“Well, that all sounds somewhat encouraging, but there is no guarantee she will never get worse.”
“Mom, there’s no guarantee I’ll come back from a skiing trip — there’s no guarantee of much in life, is there?”
“Jase, you’re a grown man as far as I’m concerned. Your mother may disagree. We’ve said our mind and that’s all we can do. If you decide to keep going with Michelle, we’ll do our best to be happy for you. I think that all we’re asking is that you slow down awhile and give yourself plenty of time to think this through. We don’t have a thing bad to say about her — it’s just our worry that you may be biting off something you can’t chew. Anyway, it’s getting late and it’s probably time we all got to bed. Sorry Jase, we just felt we had to at least say something. Goodnight.”
As I watch them head off to bed, I feel a wave of doubt crash over me. it’s a doubt I’ve kept at bay up until now. I can’t honestly say I disagree with them — it is a possibility that she gets much worse. What the hell do I really know? Just what I can understand from some library books. For the first time since Shelia dumped me, I feel another setback suddenly brought into my life casting a dark shadow over my life — and for the first time since meeting her, I feel doubt creeping between Micky and me. Maybe they’re right?
***
As the days unfold, I know I’m avoiding her — not so much her, but avoiding the huge elephant in the room. If I don’t see her, I won’t have to talk about it. At the same time, I feel my own heart breaking little by little as reality settles in. My friends seem to know my every thought — one of the pitfalls of a small town. Not one of them has encouraged me to stick with her — each of them has some negative possibility to tell me about.
***
I haven’t heard anything from him since we all shared dinner together. I know what it is, I don’t blame them. Hell yes, I’m a risk and a guaranteed burden. I knew from the beginning this was a mistake — I just wanted to feel wanted and desired … I guess I did get to experience it even if it was just in passing. Oh well, nothing ventured nothing gained … just a slightly broken heart. It’s for the best, better to find out now than later. My tears mock me, my loneliness snickers ‘I told you so’. The poor little crippled Mexican girl always hoping for more. I struggle to stay above the waves — dark waves that pull me down under the waters of hopelessness.
*****
Scene Eight: Can Love Be Stronger Than Fear
For three weeks I haven’t seen her or spoken to her — not because I don’t want to, it’s more that I’m ashamed of letting others influence me. The first ones I tell are Mom and Pop.

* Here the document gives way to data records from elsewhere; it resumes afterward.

(* ===== verification/KoBindings.v ===== *)
(** * knockout: the bindings of a node

    Models topologicalSortBindings and applyBindingsToNodeInternal of
    knockout-3.4.2.debug.js: the order in which the bindings of a node are initialised,
    by what their handlers say they come after, and what is called.  The handlers are an
    argument; what the functions [init] and [update] of a handler do when they are called
    is part of it.  A computed that calls [update] again later, and the bindings a
    provider reads from the markup, are outside; names every object inherits are not used
    as bindings. *)
From stdpp Require Import base strings list.
From Stdlib Require Import Lia.
From S2P Require Import Prelude.

Local Open Scope nat_scope.

(** What a call of [init] or [update] does; [init] may claim the descendants. *)
Inductive outcome := Done (controlsDescendantBindings : bool) | Throws.
Record handler := Handler { after : option (list string); init : option outcome; update : option outcome }.

Record search := Search { result : list string; considered : list string; stack : list string }.

Section sort.
Context (getBindingHandler : string → option handler) (bindings : list string).

(** The outcome of a search: out of fuel, a cycle with the stack, or a state. *)
Abbreviation searched := (option (list string + search)).

Section push.
Context (pushBinding : string → search → searched).

(** [arrayForEach(binding['after'], ..)] *)
Fixpoint push_dependencies (deps : list string) (s : search) : searched :=
  match deps with
  | [] => Some (inr s)
  | dep :: deps' =>
      if bool_decide (dep ∈ bindings) then
        if bool_decide (dep ∈ stack s) then Some (inl (stack s))
        else match pushBinding dep s with
             | Some (inr s') => push_dependencies deps' s'
             | r => r
             end
      else push_dependencies deps' s
  end.
End push.

Definition consider (key : string) (s : search) : search := Search (result s) (key :: considered s) (stack s).
Definition add_result (key : string) (s : search) : search := Search (result s ++ [key]) (considered s) (stack s).
Definition push_stack (key : string) (s : search) : search := Search (result s) (considered s) (stack s ++ [key]).
Definition pop_stack (s : search) : search := Search (result s) (considered s) (removelast (stack s)).

Fixpoint pushBinding (fuel : nat) (key : string) (s : search) : searched :=
  match fuel with
  | 0 => None
  | S fuel' =>
      if bool_decide (key ∈ considered s) then Some (inr s)
      else match getBindingHandler key with
           | None => Some (inr (consider key s))
           | Some binding =>
               match after binding with
               | None => Some (inr (consider key (add_result key s)))
               | Some deps =>
                   match push_dependencies (pushBinding fuel') deps (push_stack key s) with
                   | Some (inr s') => Some (inr (consider key (add_result key (pop_stack s'))))
                   | r => r
                   end
               end
           end
  end.

(** [objectForEach(bindings, pushBinding)] *)
Fixpoint push_all (fuel : nat) (keys : list string) (s : search) : searched :=
  match keys with
  | [] => Some (inr s)
  | key :: keys' =>
      match pushBinding fuel key s with
      | Some (inr s') => push_all fuel keys' s'
      | r => r
      end
  end.

(** The keys in order, or the stack of the error. *)
Definition topologicalSortBindings : option (list string + list string) :=
  match push_all (S (length bindings)) bindings (Search [] [] []) with
  | Some (inr s) => Some (inr (result s))
  | Some (inl cycle) => Some (inl cycle)
  | None => None
  end.

(** ** Applying the bindings *)

Inductive binding_error :=
  | AlreadyBound                               (* You cannot apply bindings multiple times .. *)
  | Cyclic (cycle : list string)
  | NotForVirtualElements (key : string)
  | MultipleControl (first second : string)
  | InUserCode (key : string).

Inductive call := Init (key : string) | Update (key : string).

(** [is_comment]: the node is a virtual element; [allowed]: [allowedBindings]. *)
Context (is_comment : bool) (allowed : string → bool).

(** What is called, the binding that controls the descendants, and an error. *)
Record applied := Applied { calls : list call; controls : option string; error : option binding_error }.

Definition with_error (e : binding_error) (a : applied) : applied := Applied (calls a) (controls a) (Some e).
Definition with_call (c : call) (a : applied) : applied := Applied (calls a ++ [c]) (controls a) (error a).

Definition run_init (key : string) (h : handler) (a : applied) : applied :=
  match init h with
  | None => a
  | Some o =>
      let a1 := with_call (Init key) a in
      match o with
      | Throws => with_error (InUserCode key) a1
      | Done false => a1
      | Done true =>
          match controls a1 with
          | Some first => with_error (MultipleControl first key) a1
          | None => Applied (calls a1) (Some key) (error a1)
          end
      end
  end.
Definition run_update (key : string) (h : handler) (a : applied) : applied :=
  match update h with
  | None => a
  | Some o =>
      let a1 := with_call (Update key) a in
      match o with Throws => with_error (InUserCode key) a1 | Done _ => a1 end
  end.

(** The body of the loop over the ordered bindings, which an error leaves. *)
Definition apply_one (a : applied) (key : string) : applied :=
  match error a, getBindingHandler key with
  | None, Some h =>
      if is_comment && negb (allowed key) then with_error (NotForVirtualElements key) a
      else
        let a1 := run_init key h a in
        match error a1 with Some _ => a1 | None => run_update key h a1 end
  | _, _ => a
  end.

(** [applyBindingsToNodeInternal], for a node that is bound or not and bindings that are
    given or come from the provider: whether the node is bound then, and what was done;
    the descendants are bound too if no binding controls them. *)
Definition applyBindingsToNodeInternal (alreadyBound sourceBindings : bool) : option (bool * applied) :=
  let none := Applied [] None None in
  if negb sourceBindings && alreadyBound then Some (alreadyBound, with_error AlreadyBound none)
  else
    let bound := alreadyBound || negb sourceBindings in
    match topologicalSortBindings with
    | None => None
    | Some (inl cycle) => Some (bound, with_error (Cyclic cycle) none)
    | Some (inr keys) => Some (bound, fold_left apply_one keys none)
    end.
Definition shouldBindDescendants (a : applied) : bool := match controls a with None => true | Some _ => false end.
End sort.
(* ===== verification/JqCallbacks.v ===== *)
(** * Lists of callbacks: [jQuery.Callbacks]

    Models jQuery.Callbacks of jquery-3.3.1.js: the variables of one list, and what
    each of its methods does to them.  Firing calls functions that may use the list
    again, so the loop is cut where it calls one: [outer] and [inner] are the tests
    of its two loops, [returned] what follows a call.  [JqDeferred] runs them. *)
From stdpp Require Import base list.
From Stdlib Require Import ZArith Lia.
From S2P Require Import Prelude.

Section callbacks.
Context {data fn : Type} `{EqDecision fn}.

Record flags := Flags { once : bool; keeps_memory : bool; unique : bool; stopOnFalse : bool }.

(** The variables of a list.  [memory] is [None] when it is [undefined], [false] or
    the empty string, [items] is [None] when [list] is the empty string. *)
Record cblist := CbList {
  options : flags;
  firing : bool;
  memory : option data;
  fired : bool;
  locked : bool;
  items : option (list fn);
  queue : list data;
  firingIndex : Z
}.
Implicit Types (c : cblist) (f : fn) (d : data) (l : list fn).

Definition Callbacks (o : flags) : cblist := CbList o false None false false (Some []) [] (-1).

Definition list_of c : list fn := default [] (items c).

Definition set_items (l : option (list fn)) c : cblist :=
  CbList (options c) (firing c) (memory c) (fired c) (locked c) l (queue c) (firingIndex c).
Definition set_index (i : Z) c : cblist :=
  CbList (options c) (firing c) (memory c) (fired c) (locked c) (items c) (queue c) i.
Definition set_memory (m : option data) c : cblist :=
  CbList (options c) (firing c) m (fired c) (locked c) (items c) (queue c) (firingIndex c).
Definition set_queue (q : list data) c : cblist :=
  CbList (options c) (firing c) (memory c) (fired c) (locked c) (items c) q (firingIndex c).
Definition set_firing (b : bool) c : cblist :=
  CbList (options c) b (memory c) (fired c) (locked c) (items c) (queue c) (firingIndex c).
Definition set_locked c : cblist :=
  CbList (options c) (firing c) (memory c) (fired c) true (items c) (queue c) (firingIndex c).

(** ** The methods *)

(** What [add] is given: functions, arrays of such, and anything else. *)
Inductive arg := AFun (f : fn) | AList (l : list arg) | AOther.

Fixpoint functions_of (a : arg) : list fn :=
  match a with
  | AFun f => [f]
  | AList l => flat_map functions_of l
  | AOther => []
  end.

Definition has (f : option fn) c : bool :=
  match f with
  | Some f => bool_decide (f ∈ list_of c)
  | None => negb (bool_decide (list_of c = []))
  end.

Definition push c f : cblist :=
  if unique (options c) && has (Some f) c then c else set_items (Some (list_of c ++ [f])) c.

(** [add]; the second component tells whether it then fires. *)
Definition add (args : list arg) c : cblist * bool :=
  match items c with
  | None => (c, false)
  | Some l =>
      let fires := match memory c with Some _ => negb (firing c) | None => false end in
      let c1 := match memory c with
                | Some d => if fires then set_queue (queue c ++ [d]) (set_index (Z.of_nat (length l) - 1) c) else c
                | None => c
                end in
      (fold_left push (flat_map functions_of args) c1, fires)
  end.

(** [while ((index = jQuery.inArray(arg, list, index)) > -1)], from the position [p]
    on, with the index [i] of the function that is being called. *)
Fixpoint remove_from (f : fn) (p : nat) (l : list fn) (i : Z) : list fn * Z :=
  match l with
  | [] => ([], i)
  | x :: l' =>
      if decide (x = f) then remove_from f p l' (if Z.leb (Z.of_nat p) i then i - 1 else i)
      else let '(l'', i') := remove_from f (S p) l' i in (x :: l'', i')
  end.

Definition remove_one c f : cblist :=
  match items c with
  | None => c
  | Some l => let '(l', i) := remove_from f 0 l (firingIndex c) in set_index i (set_items (Some l') c)
  end.
Definition remove (fs : list fn) c : cblist := fold_left remove_one fs c.

Definition empty c : cblist := match items c with None => c | Some _ => set_items (Some []) c end.

Definition disable c : cblist := set_memory None (set_items None (set_queue [] (set_locked c))).
Definition disabled c : bool := match items c with None => true | Some _ => false end.

Definition lock c : cblist :=
  let c1 := set_queue [] (set_locked c) in
  match memory c1 with
  | None => if firing c1 then c1 else set_items None c1
  | Some _ => c1
  end.

(** [fireWith]; the second component tells whether it then fires. *)
Definition fireWith (d : data) c : cblist * bool :=
  if locked c then (c, false) else (set_queue (queue c ++ [d]) c, negb (firing c)).

(** ** [fire] *)

Definition fire_start c : cblist :=
  CbList (options c) true (memory c) true (locked c || once (options c)) (items c) (queue c) (firingIndex c).

(** [queue.length], and then [memory = queue.shift()] *)
Definition outer c : option cblist :=
  match queue c with
  | [] => None
  | d :: q => Some (set_memory (Some d) (set_queue q c))
  end.

(** [++firingIndex < list.length]: the function that is called, if there is one. *)
Definition inner c : cblist * option fn :=
  let i := (firingIndex c + 1)%Z in
  (set_index i c, if Z.ltb i 0 then None else list_of c !! Z.to_nat i).

(** After a call that has returned [false] or something else. *)
Definition returned (is_false : bool) c : cblist :=
  if is_false && stopOnFalse (options c)
  then set_memory None (set_index (Z.of_nat (length (list_of c))) c) else c.

Definition fire_end c : cblist :=
  let c1 := if keeps_memory (options c) then c else set_memory None c in
  let c2 := set_firing false c1 in
  if locked c2 then set_items (match memory c2 with Some _ => Some [] | None => None end) c2 else c2.
End callbacks.

Arguments cblist : clear implicits.
Arguments arg : clear implicits.

Section remove.
Context {data fn : Type} `{EqDecision fn}.
Implicit Types (c : cblist data fn) (f : fn) (l : list fn).

Lemma remove_from_list f p l i : (remove_from f p l i).1 = filter (.≠ f) l.
Proof.
  revert p i. induction l as [|x l IH]; intros p i; simpl; [done|]. destruct (decide (x = f)) as [->|Hne].
  - rewrite IH, filter_cons_False; [done | by intros []].
  - specialize (IH (S p) i). destruct (remove_from f (S p) l i). simpl in *. by rewrite IH, filter_cons_True.
Qed.

Lemma remove_from_behind f p l i : (i < Z.of_nat p)%Z → (remove_from f p l i).2 = i.
Proof.
  revert p. induction l as [|x l IH]; intros p Hi; simpl; [done|]. destruct (decide (x = f)).
  - destruct (Z.leb_spec (Z.of_nat p) i); [lia | by apply IH].
  - specialize (IH (S p)). destruct (remove_from f (S p) l i). simpl in *. apply IH. lia.
Qed.

(** What is before the position, and what is behind it, as far as it is in the list. *)
Lemma remove_from_place f p l i :
  (Z.of_nat p - 1 ≤ i)%Z →
  let n := Z.to_nat (i + 1 - Z.of_nat p) in
  let i' := (remove_from f p l i).2 in
  (Z.of_nat p - 1 ≤ i')%Z ∧
  drop (Z.to_nat (i' + 1 - Z.of_nat p)) (filter (.≠ f) l) = filter (.≠ f) (drop n l) ∧
  take (Z.to_nat (i' + 1 - Z.of_nat p)) (filter (.≠ f) l) = filter (.≠ f) (take n l).
Proof.
  revert p i. induction l as [|x l IH]; intros p i Hi n i'.
  - unfold i', n. change (filter (.≠ f) []) with (@nil fn). rewrite !drop_nil, !take_nil. done.
  - unfold i', n. simpl. destruct (decide (x = f)) as [->|Hne].
    + rewrite filter_cons_False by (by intros []). destruct (Z.leb_spec (Z.of_nat p) i) as [Hp|Hp].
      * destruct (IH p (i - 1)%Z) as (H1 & H2 & H3); [lia|]. split; [done|]. rewrite H2, H3.
        replace (Z.to_nat (i + 1 - Z.of_nat p)) with (S (Z.to_nat (i - 1 + 1 - Z.of_nat p))) by lia.
        simpl. rewrite filter_cons_False by (by intros []). done.
      * destruct (IH p i) as (H1 & H2 & H3); [lia|]. split; [done|]. rewrite H2, H3.
        replace (Z.to_nat (i + 1 - Z.of_nat p)) with 0 by lia. simpl. rewrite !drop_0.
        by rewrite filter_cons_False by (by intros []).
    + rewrite filter_cons_True by done. destruct (Z.leb_spec (Z.of_nat p) i) as [Hp|Hp].
      * destruct (IH (S p) i) as (H1 & H2 & H3); [lia|]. destruct (remove_from f (S p) l i) as [l' j]. simpl in *.
        split; [lia|]. replace (Z.to_nat (j + 1 - Z.of_nat p)) with (S (Z.to_nat (j + 1 - Z.of_nat (S p)))) by lia.
        replace (Z.to_nat (i + 1 - Z.of_nat p)) with (S (Z.to_nat (i + 1 - Z.of_nat (S p)))) by lia.
        simpl. rewrite filter_cons_True by done. by rewrite H2, H3.
      * pose proof (remove_from_behind f (S p) l i) as H. destruct (remove_from f (S p) l i) as [l' j]. simpl in *.
        rewrite H by lia. split; [done|]. replace (Z.to_nat (i + 1 - Z.of_nat p)) with 0 by lia.
        simpl. by rewrite filter_cons_True.
Qed.

Lemma remove_one_place c f :
  (-1 ≤ firingIndex c)%Z → let c' := remove_one c f in
  (-1 ≤ firingIndex c')%Z ∧ list_of c' = filter (.≠ f) (list_of c) ∧
  drop (Z.to_nat (firingIndex c' + 1)) (list_of c') = filter (.≠ f) (drop (Z.to_nat (firingIndex c + 1)) (list_of c)) ∧
  take (Z.to_nat (firingIndex c' + 1)) (list_of c') = filter (.≠ f) (take (Z.to_nat (firingIndex c + 1)) (list_of c)).
Proof.
  intros Hi. unfold remove_one, list_of. destruct (items c) as [l|] eqn:E; simpl; [|rewrite E; simpl; by rewrite !drop_nil, !take_nil].
  pose proof (remove_from_list f 0 l (firingIndex c)) as Hl. pose proof (remove_from_place f 0 l (firingIndex c)) as Hp.
  destruct (remove_from f 0 l (firingIndex c)) as [l' i]. simpl in *. subst l'.
  destruct Hp as (H1 & H2 & H3); [lia|]. rewrite !Z.sub_0_r in *. auto.
Qed.

(** Removing functions while a list is being fired neither skips nor repeats one: the
    functions that are still to be called are the same without the removed ones, in the
    same order, and so are those that have been called. *)
Theorem remove_keeps_place fs c :
  (-1 ≤ firingIndex c)%Z → let c' := remove fs c in
  list_of c' = filter (.∉ fs) (list_of c) ∧
  drop (Z.to_nat (firingIndex c' + 1)) (list_of c') = filter (.∉ fs) (drop (Z.to_nat (firingIndex c + 1)) (list_of c)) ∧
  take (Z.to_nat (firingIndex c' + 1)) (list_of c') = filter (.∉ fs) (take (Z.to_nat (firingIndex c + 1)) (list_of c)).
Proof.
  unfold remove. revert c. induction fs as [|f fs IH]; intros c Hi; simpl.
  - assert (E : ∀ l, filter (.∉ []) l = l) by (intros l; induction l as [|x l IH]; [done | rewrite filter_cons_True by apply not_elem_of_nil; by rewrite IH]). by rewrite !E.
  - destruct (remove_one_place c f Hi) as (Hi' & E1 & E2 & E3). destruct (IH _ Hi') as (H1 & H2 & H3).
    assert (E : ∀ l, filter (.∉ fs) (filter (.≠ f) l) = filter (.∉ f :: fs) l).
    { intros l. rewrite list_filter_filter. apply list_filter_iff. intros g. rewrite elem_of_cons. tauto. }
    by rewrite H2, H3, H1, E2, E3, E1, !E.
Qed.
End remove.

(** The list is at its second function; the first and the third are removed. *)
Lemma remove_keeps_place_witness :
  let c := CbList (Flags false false false false) true (Some 0) true false (Some [1; 2; 3; 4; 1]) [] 1 in
  remove [1; 3] c = CbList (Flags false false false false) true (Some 0) true false (Some [2; 4]) [] 0 ∧
  drop (Z.to_nat (firingIndex (remove [1; 3] c) + 1)) (list_of (remove [1; 3] c)) = [4].
Proof.
  intros c. split; [by vm_compute|]. assert (Hc : (-1 ≤ firingIndex c)%Z) by by vm_compute.
  destruct (remove_keeps_place [1; 3] c Hc) as (_ & -> & _). by vm_compute.
Defined.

“Yeh, I’m sure. And yes I thought about what you said. But I’ve made my own decision and I’m going to see if there’s anyway to get her back. I’ve read as much as I can find on Polio, and I’m willing to risk that her body is able to deal with it.”
“Son, give it some more time. You’ll meet someone new. I’m afraid you’ll regret this for the rest of your life. I just hope.”
“No Dad, I’ve given it enough time to know I’ve made the biggest mistake in my life already. I’m going to try to undo that mistake — if I’m lucky maybe she’ll forgive me. I know you both have only the best of intentions, but I really can’t accept your advice on this. I just ask for your prayers for me and Michelle — pray that our love, and hopefully our marriage, will last as long as yours. It’d be nice to have your blessing, but if you can’t I understand.”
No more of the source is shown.